Wed, Apr 12, 2017 - Page 5 News List

China tells N Korean fleet to return home with coal

TRADE DIPLOMACY?Data showed that no US coking coal was exported to China between late 2014 and last year, but shipments soared to 400,000 tonnes by late February


A fleet of North Korean cargo ships is heading home to the port of Nampo, the majority of it fully laden, after China ordered its trading companies to return coal from the isolated country, shipping data shows.

Following repeated missile tests that drew international criticism, China on Feb. 26 banned all imports of North Korean coal, cutting off the country’s most important export product.

To curb coal traffic between the two countries, the Chinese General Administration of Customs on Friday issued an official order telling trading companies to return their North Korean coal cargoes, three trading sources with direct knowledge of the order said.

US President Donald Trump and Chinese President Xi Jinping (習近平) were discussing North Korea at Trump’s Mar-a-Lago resort on Friday.

Shipping data on Thomson Reuters Eikon, a financial information and analytics platform, showed a dozen cargo ships on their way to North Korea’s main west coast port of Nampo, almost all carrying cargoes from China.

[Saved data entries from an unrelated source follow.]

(* ===== verification/_CoqProject ===== *)
-Q . S2P
Prelude.v
Prog.v
GoStd.v
GoNet.v
Badger.v
Codec.v
Glob.v
Sha1.v
Keys.v
Fsm.v
FsmColl.v
FsmApply.v
FsmRead.v
FsmSpec.v
FsmLoops.v
FsmSim.v
Concrete.v
FsmRefine.v
FsmRefineColl.v
FsmProps.v
FsmTypes.v
FsmReadProps.v
FsmTtl.v
FsmLog.v
FsmReplica.v
RaftStore.v
RaftStoreProps.v
Snapshot.v
Cluster.v
Router.v
Server.v
ServerProps.v
ServerRefine.v
ServerSpec.v
ServerCmds.v
Concurrent.v
Nodes.v
ServerState.v
Lua.v
LuaProps.v
Gossip.v
Lifecycle.v
Main.v
MainProps.v
Chaos.v
(* ===== verification/Prelude.v ===== *)
(** * Badis: a verification library

    Badis is a Redis-compatible key-value store: a RESP server (server/) parses
    the commands of clients, replicates the writes with Raft and applies them
    to a finite state machine over BadgerDB (store/), which also keeps the Raft
    log and the Lua scripts; a router (router/, config/) finds the shard that
    owns a key, and commands for other shards are proxied to their nodes.
    main.go reads the configuration, starts these parts and a gossip node
    (cluster/), asks a running node to add it to its Raft group and stops the
    parts on a signal.  The chaos tests (test/chaos/cluster.go) run a cluster of
    such programs.

    ** The files and what they model

    - [Prelude]: scopes, machine integers, the state-and-error monad [M] in
      which Go functions are written (what was written before an error stays),
      byte order, prefixes, generic lemmas.  [Prog]: programs as trees of calls,
      for code that runs while other goroutines do.
    - [GoStd], [GoNet], [Sha1]: what the source uses of Go's standard library
      (strconv, strings, time, encoding/binary; net and net/url; crypto/sha1,
      encoding/hex).  ToUpper and ToLower change ASCII letters and the code
      points whose other case is ASCII; other letters, which no command name
      has, are left alone.
    - [Badger]: BadgerDB, a parameter: the class [BadgerOps] has the calls the
      program makes and [BadgerLaws] what their documentation promises;
      [MapBadger] is an instance.  [Codec]: the msgpack codec likewise
      ([BitCodec]), with the structures that are serialized and the two
      functions of store/encoding.go.
    - [Keys]: the key spaces (userKey, typeKey, logKey, stableKey,
      getScriptKey).
    - [Glob]: redisGlobMatch of store/fsm.go and what patterns mean.
    - [Fsm], [FsmColl], [FsmApply]: the helpers of store/fsm.go, one definition
      per branch of applyCmdInTxn ([cmd_set], ..., [cmd_srem]), applyCmdInTxn
      and Apply.  [FsmRead]: the read-only methods.
    - [FsmSpec]: the abstract Redis, a map from keys to values with an expiry,
      and one function per command.  [FsmLoops], [FsmSim], [FsmRefine],
      [FsmRefineColl]: the loops of the commands, the relation [Sim] between the
      entries of the store and the abstract state, and the refinement of each
      command.
    - [FsmProps], [FsmTypes], [FsmReadProps], [FsmTtl], [FsmLog], [FsmReplica]:
      the theorems on the state machine.
    - [RaftStore], [RaftStoreProps]: store/raft_store.go against the abstract
      log, a map from indices to entries.
    - [Snapshot]: Snapshot, Persist, Release and Restore of store/fsm.go, over a
      heap in which the state machine and its snapshots share the database.
      Backup and Load are parameters ([BackupOps], [BackupLaws]).
    - [Cluster]: a Raft group as a step relation ([Shard.step]): commands are
      committed and replicas join, apply them with the code of [FsmApply], each
      on its own clock, write their Raft logs and restore snapshots of one
      another, in any order.
    - [Router]: router/router.go and config/slotmap.go.
    - [Server]: every handler of server/server.go and server/lua_handlers.go,
      applyCommand, handleCmd, getClient and handleRaftJoin.  A handler is a
      program of calls: reading the clock, a read-only transaction, a command
      handed to Raft, a reply, the context of the connection, the critical
      sections of getClient, a command sent to another node.  [exec] runs a call
      on a [world]: the node's database, the contexts of the connections, the
      pool of clients and the reply; [alone] runs a handler by itself.  The class
      [Node] has what the server is built from; redcon's mux and the redis client
      are parameters.  [ServerSpec]: the abstract server, a table of the commands
      with their arguments and their meaning on the abstract state.
      [ServerProps], [ServerRefine], [ServerCmds], [ServerState]: the theorems.
    - [Concurrent]: a node whose connections are served at once, as a step
      relation ([Conc.step]): a step is one call of one connection's handler, or
      one of Raft, which applies or fails a submitted command, applies an entry
      of another node, or writes its log.  [Nodes]: the nodes of a cluster, which
      serve their own clients and apply one common log.
    - [Lua], [LuaProps]: store/lua.go.  gopher-lua is a parameter that gives for
      a script the tree of its redis calls.
    - [Gossip]: cluster/gossip.go and cluster/options.go; [Lifecycle]:
      server/options.go, NewFSM and Close, NewServerWithOptions, SetupRaft,
      Start, StartAdmin and Stop; [Main]: main.go.  They are run for the trace
      of what they ask of the outside; [Host] and [Memberlist] say what the
      outside answers.  [MainProps]: the theorems.
    - [Chaos]: test/chaos/cluster.go, with exec.Cmd and filepath.Join; the
      operating system is a parameter ([OS]).
    - [Concrete]: the parameters instantiated, to evaluate the model.

    ** What the theorems show

    - State machine: each command returns the answer of the abstract Redis,
      errors included, and the entries it leaves represent the next state
      (C1); so does a whole log applied while time passes (C5).  Apply answers
      with the Go type that the server expects of each operation (C19); the data
      commands touch the user's key spaces only (C9), and no entry, scripts
      included, touches the Raft log (C10).  Replicas agree when they apply the
      same log at the same instants (C11), SPOP apart, on which they part
      whatever the store (C39).  The readers answer what the abstract state
      holds (C18, C24, [PTTL_reads]); the pattern matcher decides the matching
      relation and ends (C23).  EXPIRE is covered where its key holds no
      collection (C5, C11, C22); on collections it may lose the type
      ([expire_loses_type]).  Scripts are covered by C8 and C10 only.
    - Expiry: bounds on the life of a value (C20) and on what the rewriting
      commands do to it (C21), for any delay between the readings of the clock.
    - Raft group: in every reachable state each replica represents the abstract
      Redis after the entries it has applied (C2), and its reads answer from
      that prefix of the log ([shard_reads]).  A snapshot restored on an empty
      node represents the state it was taken in (C17).
    - Raft store: the log is a map (C14, C15, C16), the stable store too (C29).
    - Server: handleCmd and all the handlers of data commands implement the
      abstract server of [ServerSpec] (C6), for whole sessions too (C7), on
      requests that are [regular]; on the others it does not.  Reads do not
      write (C25), SET then GET (C13), the grammar of the SET options (C26); one
      client per address under interleaving (C32); joins (C38).
    - Concurrency: a node that serves many connections is linearizable (C3),
      for the requests that C6 is about but EXPIRE, and SMISMEMBER, which reads
      once per member (C40); every command gets one complete reply (C12) and
      every handler ends ([requests_end]).  The runs of C3 have no EXPIRE and no
      scripts, those of C12 have everything.
    - Cluster: the replies of all nodes are those of one abstract Redis, at
      places of the common log (C4).  The entries that C2 and C4 cover have no
      TTL and are neither SPOP nor scripts; their snapshots are written while no
      entry is applied, and restored by nodes that never held data, as the code
      is wrong otherwise ([snapshot_not_point_in_time], [Restore_keeps_stale]).
    - Lua: EVAL, from the client's request to its reply, runs a script as a
      transaction over the abstract Redis, and answers its value unless it is a
      table (C8); the two SET parsers agree (C27), SCRIPT LOAD and EVALSHA (C28).
    - Router: crc16 is polynomial division (C30), routing by slots (C31).
    - Program: what main starts it stops, in order, and it either bootstraps or
      joins (C33); a node that can reach the leader, with an identity that needs
      no escaping, becomes a voter (C34); NewGossip releases what it created when
      it fails (C36); the slot map main builds sends no command to another node
      (C37).
    - Chaos tests: the processes of a cluster run main with their nodes'
      settings (C35), apart from each other up to 100 nodes ([chaos_apart]), and
      all that were started are killed ([chaos_start_stop]).

    ** Choices

    Byte slices and Go strings are strings; a slice that may be nil is an
    option.  Integers are Z, with the wrap-around of their width written out.
    Instants are nanoseconds since the epoch; in a transaction the clock stands
    still, and an [Env] gives with it the order in which each range statement
    visits a map.  The program reads the clock at each Get, in [time.Until] and
    in each WithTTL: [remainingTTLMs], [setValue_at] and [getExistingType] take
    the instant of each reading, and C20 and C21 let them differ; in a command
    they are one, so that no key expires while it runs, and its two entries get
    the same expiry.  [alone] gives all calls of a handler the same [Env]; in
    [Concurrent] each has its own, on a clock that does not go back.  A
    transaction and an Apply are steps of their own there, as BadgerDB isolates
    the one and Raft calls the other from one goroutine.  A command that Raft
    has failed may still be committed: it is then an entry like one of another
    node.  A Go panic is the error [EPanic].  Memory is unbounded: no allocation
    fails but that of a negative length.

    Fuel: [glob_match] has the length of the pattern plus one, [format_digits]
    20 digits, both proved enough; [delete_loop] has any fuel, and C16 and
    [DeleteRange_max_never_succeeds] say which is enough and when none is;
    [handleLuaCommand] has a depth of nested scripts, where the program has the
    stack of Go.  The ten attempts of [join_loop] are those of main.go.

    Three parts of BadgerDB's contract are used as follows.  A write or a commit
    may be refused, as when a transaction is too big; theorems that need one to
    succeed say so ([accepted], [writable], [commits], ...).  SCRIPT FLUSH hands the iterator's own key slices to
    Delete, against the documentation; the model deletes the keys they held at
    the call.  Nothing is promised of a key that is both in the database and in
    the backup that Load reads.

    Start stores the server in a field that Stop reads from another goroutine
    without a lock; a signal that comes before the store is the case
    [Signalled false] of [main].  A signal during start-up, before main asks for
    signals, ends the process at that point of the trace, and is no case of
    [main].

    ** What is not modelled

    Logging, the interface StartStopper of main.go, which nothing uses, and the
    test functions.  The internals of Raft, redcon, memberlist, BadgerDB,
    gopher-lua, the redis client, the msgpack codec and the operating system are
    parameters, with the promises their users rely on: the election of a leader
    and the commitment of entries, which these libraries do, are choices of the
    step relations.  The five seconds after which a command that waits for Raft
    or another node times out are one of the errors these may give. *)

From stdpp Require Export base gmap strings list fin_maps sorting.
From Stdlib Require Import Lia ZArith.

Trump’s administration has been pressuring China to do more to rein in North Korea, which sends the vast majority of its exports to its giant neighbor across the Yellow Sea.

However, US Secretary of State Rex Tillerson has said last week’s US military strike against Syria over its alleged use of chemical weapons was a warning to other countries, including North Korea, that “a response is likely” if they pose a danger.

As a US Navy strike group headed to the region in a show of force, China and South Korea on Monday agreed to slap tougher sanctions on North Korea if it carries out nuclear or long-range missile tests, a senior official in Seoul said.

North Korea this month has several major anniversaries and often marks the occasions with major tests of military hardware.

A source at Dandong Chengtai, one of China’s biggest buyers of North Korean coal, said the company had 600,000 tonnes of North Korean coal sitting at various ports, and a total of 2 million tonnes was stranded at Chinese ports.

Eikon data showed that most of these ships have left Chinese coal ports, including Weihai and Peng Lai, returning to North Korea full or mostly filled with cargo.

Last month, Reuters reported that Malaysia briefly prevented a North Korean ship carrying coal from China from entering its port in Penang because of a suspected breach in sanctions.

The ship was eventually allowed to unload its 6,300 metric tonnes of anthracite coal.

North Korea is a significant supplier of coal to China, especially of the type used for steelmaking, known as coking coal.

To make up for the shortfall from North Korea, China has ramped up imports from the US in an unexpected boon for Trump, who has declared he wants to revive his country’s struggling coal sector.

Eikon data showed no US coking coal was exported to China between late 2014 and last year, but shipments had soared to more than 400,000 tonnes by late February.

That trend was exacerbated after Cyclone Debbie knocked out supplies from the world’s top coking coal region in the Australian state of Queensland, forcing Chinese steelmakers to buy even more US cargoes.